Nuto Revelli, che visse l’esperienza della ritirata riuscendo a tornare a casa per poi diventare partigiano dopo l’8 settembre del 1943 e che della sua esperienza scrisse un diario (Mai tardi) volle dar voce ai superstiti dei gulag sovietici, intervistandone tanti e riunendo queste testimonianze in questo libro, La strada del davai, dove “davai” vuol dire vai avanti ed era ciò che le guardie russe gridavano agli italiani prigionieri che in lunghe marce forzate cercavano di arrivare alle stazione dove li attendevano i treni per portarli nei campi di concentramento in Siberia.
Ci sono pertanto tante storie quanti sono gli intervistati e nella sostanza si assomigliano un po’ tutte, visto il comune destino; quel che varia però sono i singoli accadimenti e il modo di vedere quanto accaduto da parte degli interessati.
Si tratta di voci che parlano di fame, di membra congelate, di corpi trascinati nella neve, di morti lasciati lungo il cammino, di tanti che decedevano ogni giorni nei carri bestiame che portavano i prigionieri ai gulag.
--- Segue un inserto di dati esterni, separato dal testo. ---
(* ===== verification/SessionSlots.v ===== *)
(** * Kernel slots under interleaving

    [Create], [Destroy], the sweeps and the kernel calls of any number of
    goroutines, interleaved at their critical sections.  A call in flight is a
    [flight]: it owns a session object that is not in the table, and perhaps a
    slot of the kernel limiter. *)

From S2P Require Import Prelude GoLib GoStrings GoJSON Sched Executor Registry Kernel Session.

Inductive flight :=
| FSlot (p : nat)       (* Create, after the slot was acquired *)
| FReady (p : nat)      (* Create, before the session enters the table *)
| FClaim (p : nat)      (* a teardown, after it removed the session from the table *)
| FDone (p : nat).      (* a teardown, after it gave back the slot *)
Definition loc (f : flight) : nat :=
  match f with FSlot p | FReady p | FClaim p | FDone p => p end.

Section slots.
Context {W : Type} {SW : Weighted W} {SWS : WeightedSpec W} (harnessPy : string).

Record gstate := { gm : Manager W; flights : list flight }.

(** One critical section of one call.  [e] is the engine, which never goes away. *)
Inductive gstep : gstate → gstate → Prop :=
(* Create *)
| g_alloc m fl s : s_ID s ∉ map s_ID (sheap m) → s_k s = None →      (* a fresh id *)
    s_Type s ≠ "kernel" →
    gstep {| gm := m; flights := fl |} {| gm := (alloc m s).2; flights := FReady (alloc m s).1 :: fl |}
| g_garbage m fl s : s_ID s ∉ map s_ID (sheap m) → s_k s = None →   (* refused for want of a slot *)
    gstep {| gm := m; flights := fl |} {| gm := (alloc m s).2; flights := fl |}
| g_slot m fl s e late m' : s_ID s ∉ map s_ID (sheap m) → s_k s = None → s_Type s = "kernel" →
    Kernels m = Some e → kslot (alloc m s).2 e late = (true, m') →
    gstep {| gm := m; flights := fl |} {| gm := m'; flights := FSlot (alloc m s).1 :: fl |}
| g_start m f1 f2 p e x image mounts net m' ev : Kernels m = Some e →
    kstart harnessPy m e x p image mounts net = (None, m', ev) →
    gstep {| gm := m; flights := f1 ++ FSlot p :: f2 |} {| gm := m'; flights := f1 ++ FReady p :: f2 |}
| g_start_failed m f1 f2 p e x image mounts net err m1 ev e1 m' : Kernels m = Some e →
    kstart harnessPy m e x p image mounts net = (Some err, m1, ev) →
    Kernels m1 = Some e1 → krelease m1 e1 = Some m' →
    gstep {| gm := m; flights := f1 ++ FSlot p :: f2 |} {| gm := m'; flights := f1 ++ f2 |}
| g_insert m f1 f2 p :
    gstep {| gm := m; flights := f1 ++ FReady p :: f2 |} {| gm := insert m p; flights := f1 ++ f2 |}
(* Destroy, drop, dropReaped: [p] is any session object the call holds *)
| g_claim m fl p m' : (p < List.length (sheap m))%nat → claim m (s_ID (the_session m p)) = (true, m') →
    gstep {| gm := m; flights := fl |} {| gm := m'; flights := FClaim p :: fl |}
| g_kdestroy m fl e id : Kernels m = Some e →
    gstep {| gm := m; flights := fl |} {| gm := (kdestroy m e id).1; flights := fl |}
| g_release m f1 f2 p e m' : Kernels m = Some e → is_kernel (the_session m p) = true →
    krelease m e = Some m' →
    gstep {| gm := m; flights := f1 ++ FClaim p :: f2 |} {| gm := m'; flights := f1 ++ FDone p :: f2 |}
| g_no_kernel m f1 f2 p : is_kernel (the_session m p) = false →
    gstep {| gm := m; flights := f1 ++ FClaim p :: f2 |} {| gm := m; flights := f1 ++ FDone p :: f2 |}
| g_finish m f1 f2 p :
    gstep {| gm := m; flights := f1 ++ FDone p :: f2 |} {| gm := m; flights := f1 ++ f2 |}
(* the other calls *)
| g_kexec m fl e x k code stepMs sink z e' sent : Kernels m = Some e → Kernel.Exec e x k code stepMs sink = Some (z, e', sent) →
    gstep {| gm := m; flights := fl |} {| gm := set_engine m (Some e'); flights := fl |}
| g_reap m fl e ps : Kernels m = Some e →
    gstep {| gm := m; flights := fl |} {| gm := set_engine m (Some (reap_commit e ps).1.2); flights := fl |}
| g_touch m fl p now : gstep {| gm := m; flights := fl |} {| gm := alter_session m p (touch now); flights := fl |}
| g_mounts m fl p ms : gstep {| gm := m; flights := fl |} {| gm := alter_session m p (set_mounts ms); flights := fl |}
| g_used m fl u : gstep {| gm := m; flights := fl |}
    {| gm := put m (Sema m) (Kernels m) (sessions m) u (sheap m); flights := fl |}.

Inductive greach (g : gstate) : gstate → Prop :=
| gr_refl : greach g g
| gr_step g' g'' : greach g g' → gstep g' g'' → greach g g''.

(** ** Counting slots *)
Definition holds (h : list Session) (p : nat) : Z :=
  match h !! p with Some s => if is_kernel s then 1 else 0 | None => 0 end.
Definition flight_holds (h : list Session) (f : flight) : Z :=
  match f with FSlot _ => 1 | FReady p | FClaim p => holds h p | FDone _ => 0 end.
Definition in_table (m : Manager W) : Z := map_sum (λ _ p, holds (sheap m) p) (sessions m).
Definition in_flight (m : Manager W) (fl : list flight) : Z :=
  foldr (λ f acc, flight_holds (sheap m) f + acc) 0 fl.
Arguments in_flight : simpl never.
Lemma in_flight_cons m f fl : in_flight m (f :: fl) = flight_holds (sheap m) f + in_flight m fl.
Proof. done. Qed.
Quindi ciò che sostanzialmente fa la differenza è il punto di vista di questi attori loro malgrado; tutti però concordano sulla straordinaria disponibilità del popolo russo, sempre pronto ad aiutare i nostri e sull’assenza di malvagità delle guardie dei campi di concentramento, circostanze non da poco visto che noi eravamo i nemici.
Per completare le testimonianze della tragica ritirata c’è nel volume una seconda e ultima parte, più contenuta, dedicata a quelli che, come l’autore, sono riusciti a uscire dalla sacca in cui erano stati rinchiusi dalle truppe sovietiche. Benché si possa parlare di fortunati, anche per loro si è trattato di un’esperienza devastante, di cui porteranno il segno tutta la vita.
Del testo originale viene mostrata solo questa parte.